*Instructions for the task*.
Look through the material below. Return exactly the lines from the one with "[ rewrite Hna" through the one with "Lemma split_address_loop s", both included.

──────── Supplied data ────────

(** Taking the prefix off a stripped token leaves text. *)
Lemma _strip_admin_prefix_nonempty raw :
  Str.strip raw <> [] -> exists p, _strip_admin_prefix raw = Ok p /\ p <> [].
Proof.
  intros Hne. unfold _strip_admin_prefix, Re.sub_with.
  destruct compile_prefix as [g ->]. run.
  eexists; split; [reflexivity|].
  match goal with
  | |- sub_from true (RSeq RBol ?r) _ _ _ _ <> [] =>
    destruct (sub_anchored true r (Str.strip raw))
      as [->|(pre & rest & cs & Heq & HM & ->)]; [exact Hne|]
  end.
  intros ->. rewrite app_nil_r in Heq.
  apply inv_seq in HM as (p0 & p1 & c1 & -> & H0 & HM).
  apply inv_seq in HM as (p2 & p3 & c2 & -> & H2 & HM).
  apply inv_seq in HM as (p4 & p5 & c3 & -> & H4 & HM).
  apply inv_plus in HM as (c & t & -> & Hall & _).
  assert (Hlast : exists d, last (Str.strip raw) = Some d /\ Chr.isspace d = true).
  { rewrite Heq. rewrite !app_assoc.
    destruct (last (c :: t)) as [d|] eqn:El; [|apply last_None in El; discriminate].
    exists d. apply last_Some in El as [l' El]. rewrite El in Hall |- *.
    rewrite app_assoc, last_snoc. split; [reflexivity|].
    apply Forall_app in Hall as [_ Hd]. inversion Hd; subst.
    rewrite space_match in *. assumption. }
  destruct Hlast as (d & Hd & Hsp). apply strip_last in Hd. congruence.
Qed.

Lemma _base_name_total raw : exists n, _base_name raw = Ok n.
Proof.
  unfold _base_name, _strip_admin_prefix, Re.sub_with.
  destruct compile_prefix as [g ->]. run. apply _norm_total.
Qed.

(** *** The canonical names *)

Lemma update_values (P : str -> Prop) items : forall d,
  map_Forall (fun _ v => P v) d -> Forall (fun kv => P kv.2) items ->
  map_Forall (fun _ v => P v) (Py.update d items).
Proof.
  unfold Py.update. induction items as [|[k v] items IH]; intros d Hd Hi; simpl.
  - exact Hd.
  - inversion Hi; subst. apply IH; [|assumption].
    apply map_Forall_insert_2; assumption.
Qed.

Lemma forallb_nonempty (l : list str) :
  forallb (fun p => negb (Nat.eqb (length p) 0)) l = true ->
  Forall (fun p => p <> []) l.
Proof.
  intros H. apply Forall_forall. intros p Hp.
  apply list_elem_of_In in Hp.
  pose proof (proj1 (forallb_forall _ l) H p Hp) as Hb.
  intros ->. discriminate.
Qed.

(** Every canonical name is a non-empty string. *)
Lemma CANON_values k v : CANON !! k = Some v -> v <> [].
Proof.
  revert k v. change (map_Forall (fun _ v => v <> @nil N) CANON).
  unfold CANON. apply update_values; [apply update_values|].
  - apply map_Forall_empty.
  - apply Forall_fmap.
    eapply Forall_impl; [apply forallb_nonempty; vm_compute; reflexivity|].
    intros p Hp. exact Hp.
  - apply (proj1 (Forall_fmap snd (fun v : str => v <> []) CANON_ALIASES)).
    apply forallb_nonempty. vm_compute. reflexivity.
Qed.

Lemma _canon_city_ok t :
  t <> [] -> Str.strip t <> [] ->
  exists c, _canon_city (Some t) = Ok (Some c) /\ c <> [].
Proof.
  intros Ht Hs. unfold _canon_city. destruct t as [|x t]; [congruence|].
  destruct (_norm_total (x :: t)) as [key ->]. run.
  destruct (CANON !! key) as [c|] eqn:Hc.
  { exists c. split; [reflexivity|]. eapply CANON_values; eauto. }
  destruct (_base_name_total (x :: t)) as [key2 ->]. run.
  destruct (CANON !! key2) as [c|] eqn:Hc2.
  { exists c. split; [reflexivity|]. eapply CANON_values; eauto. }
  destruct (_strip_admin_prefix_nonempty (x :: t) Hs) as (p & -> & Hp). run.
  destruct p as [|y p]; [congruence|]. eexists; split; [reflexivity|]. discriminate.
Qed.

Lemma _canon_district_ok t :
  t <> [] -> Str.strip t <> [] ->
  exists d, _canon_district (Some t) = Ok (Some d) /\ d <> [].
Proof.
  intros Ht Hs. unfold _canon_district. destruct t as [|x t]; [congruence|].
  destruct (_strip_admin_prefix_nonempty (x :: t) Hs) as (p & -> & Hp). run.
  eauto.
Qed.

Lemma _is_city_total t : exists b, _is_city t = Ok b.
Proof. unfold _is_city. destruct (_norm_total t) as [n ->]. run. eauto. Qed.

Lemma compile_district :
  (exists r, Re.compile (u "(quận|q\.)\s*\d+") = Ok r)
  /\ (exists r, Re.compile (u "\bdistrict\b\s*\d*") = Ok r)
  /\ (exists r, Re.compile (u "\b(huyện|thị xã|phường|xã)\b") = Ok r).
Proof. repeat split; eexists; vm_compute; reflexivity. Qed.

Lemma _is_district_total t : exists b, _is_district t = Ok b.
Proof.
  unfold _is_district, Re.search, Re.search_with.
  destruct (_norm_total t) as [n ->]. run.
  destruct compile_district as ((r1 & ->) & (r2 & ->) & (r3 & ->)). run.
  repeat match goal with
         | |- context [if ?b then _ else _] => destruct b; run
         end; eauto.
Qed.

End Address.
End AddressFacts.

(** ** Address: the pairs of [split_address_all_pairs] *)

Module AddressContract.
Import Re ReFacts StrFacts SalaryFacts AddressFacts.

Section Contract.
Context {RT : Runtime}.

Lemma compile_separators : exists r, Re.compile (u "[:,;/\-\|;]") = Ok r.
Proof. eexists. vm_compute. reflexivity. Qed.

(** Tokens are stripped and not blank. *)
Lemma stripped_tokens (l : list str) :
  Forall (fun t => t <> [] /\ Str.strip t <> [])
         (filter (fun t => t <> []) (Str.strip <$> l)).
Proof.
  apply Forall_forall. intros t Ht.
  apply list_elem_of_filter in Ht as [Hne Ht].
  apply list_elem_of_fmap in Ht as (x & -> & _).
  split; [exact Hne|]. rewrite strip_idem. exact Hne.
Qed.

Lemma tokens_of_ok addr :
  exists tokens, tokens_of addr = Ok tokens
                 /\ Forall (fun t => t <> [] /\ Str.strip t <> []) tokens.
Proof.
  unfold tokens_of, Re.split. destruct compile_separators as [r ->]. run.
  destruct (bool_decide _); eexists; (split; [reflexivity|]);
    apply stripped_tokens.
Qed.

(** The body of the loop never raises on two tokens and gives a city and
    a district that are not empty. *)
Lemma pair_at_ok tokens i a b :
  tokens !! i = Some a -> tokens !! S i = Some b ->
  (a <> [] /\ Str.strip a <> []) -> (b <> [] /\ Str.strip b <> []) ->
  exists c d, pair_at tokens (Z.of_nat i) = Ok (Some c, Some d)
              /\ c <> [] /\ d <> [].
Proof.
  intros Ha Hb [Ga Sa] [Gb Sb]. unfold pair_at.
  rewrite (getitem_nat _ _ _ Ha). run.
  replace (Z.of_nat i + 1)%Z with (Z.of_nat (S i)) by lia.
  rewrite (getitem_nat _ _ _ Hb). run.
  destruct (_is_city_total a) as [ac ->]. run.
  destruct (_is_city_total b) as [bc ->]. run.
  destruct (_is_district_total a) as [ad ->]. run.
  destruct (_is_district_total b) as [bd ->]. run.
  destruct (_base_name_total a) as [na Hna].
  destruct (_base_name_total b) as [nb Hnb].
  destruct (_canon_city_ok a Ga Sa) as (ca & Hca & Nca).
  destruct (_canon_city_ok b Gb Sb) as (cb & Hcb & Ncb).
  destruct (_canon_district_ok a Ga Sa) as (da & Hda & Nda).
  destruct (_canon_district_ok b Gb Sb) as (db & Hdb & Ndb).
  repeat first
    [ rewrite Hna | rewrite Hnb | progress run
    | match goal with
      | |- context [if ?c then _ else _] => destruct c
      end ];
    cbv beta iota;
    rewrite ?Hca, ?Hcb; run; rewrite ?Hda, ?Hdb; run; eauto.
Qed.

(** On text that is not blank the function is its loop over the tokens. *)
Lemma split_address_loop s :
  Str.strip s <> [] ->
  exists tokens,
    tokens_of s = Ok tokens
    /\ Forall (fun t => t <> [] /\ Str.strip t <> []) tokens
    /\ split_address_all_pairs (VStr s)
       = rmap (pair_at tokens) (Py.range 0 (Z.of_nat (length tokens) - 1) 2).
Proof.
  intros Hne. destruct (tokens_of_ok s) as (tokens & Htok & Hgood).
  exists tokens. split; [exact Htok|]. split; [exact Hgood|].
  unfold split_address_all_pairs.
  destruct (Str.strip s); [congruence|]. rewrite Htok. reflexivity.
Qed.

(** The loop body at an index of the range. *)
Lemma pair_at_index tokens k i :
  Forall (fun t => t <> [] /\ Str.strip t <> []) tokens ->
  Py.range 0 (Z.of_nat (length tokens) - 1) 2 !! k = Some i ->
  i = Z.of_nat (2 * k) /\ (2 * k + 1 < length tokens)%nat
  /\ exists c d, pair_at tokens i = Ok (Some c, Some d) /\ c <> [] /\ d <> [].
Proof.
  intros Hgood Hk. apply range_pairs_lookup in Hk as [-> Hlt].
  split; [reflexivity|]. split; [exact Hlt|].
  destruct (lookup_lt_is_Some_2 tokens (2 * k)) as [a Ha]; [lia|].
  destruct (lookup_lt_is_Some_2 tokens (S (2 * k))) as [b Hb]; [lia|].
  apply (pair_at_ok tokens (2 * k) a b Ha Hb).
  - exact (proj1 (Forall_lookup _ _) Hgood _ _ Ha).
  - exact (proj1 (Forall_lookup _ _) Hgood _ _ Hb).
Qed.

────────

*Answer for the task*.
    [ rewrite Hna | rewrite Hnb | progress run
    | match goal with
      | |- context [if ?c then _ else _] => destruct c
      end ];
    cbv beta iota;
    rewrite ?Hca, ?Hcb; run; rewrite ?Hda, ?Hdb; run; eauto.
Qed.

(** On text that is not blank the function is its loop over the tokens. *)
Lemma split_address_loop s :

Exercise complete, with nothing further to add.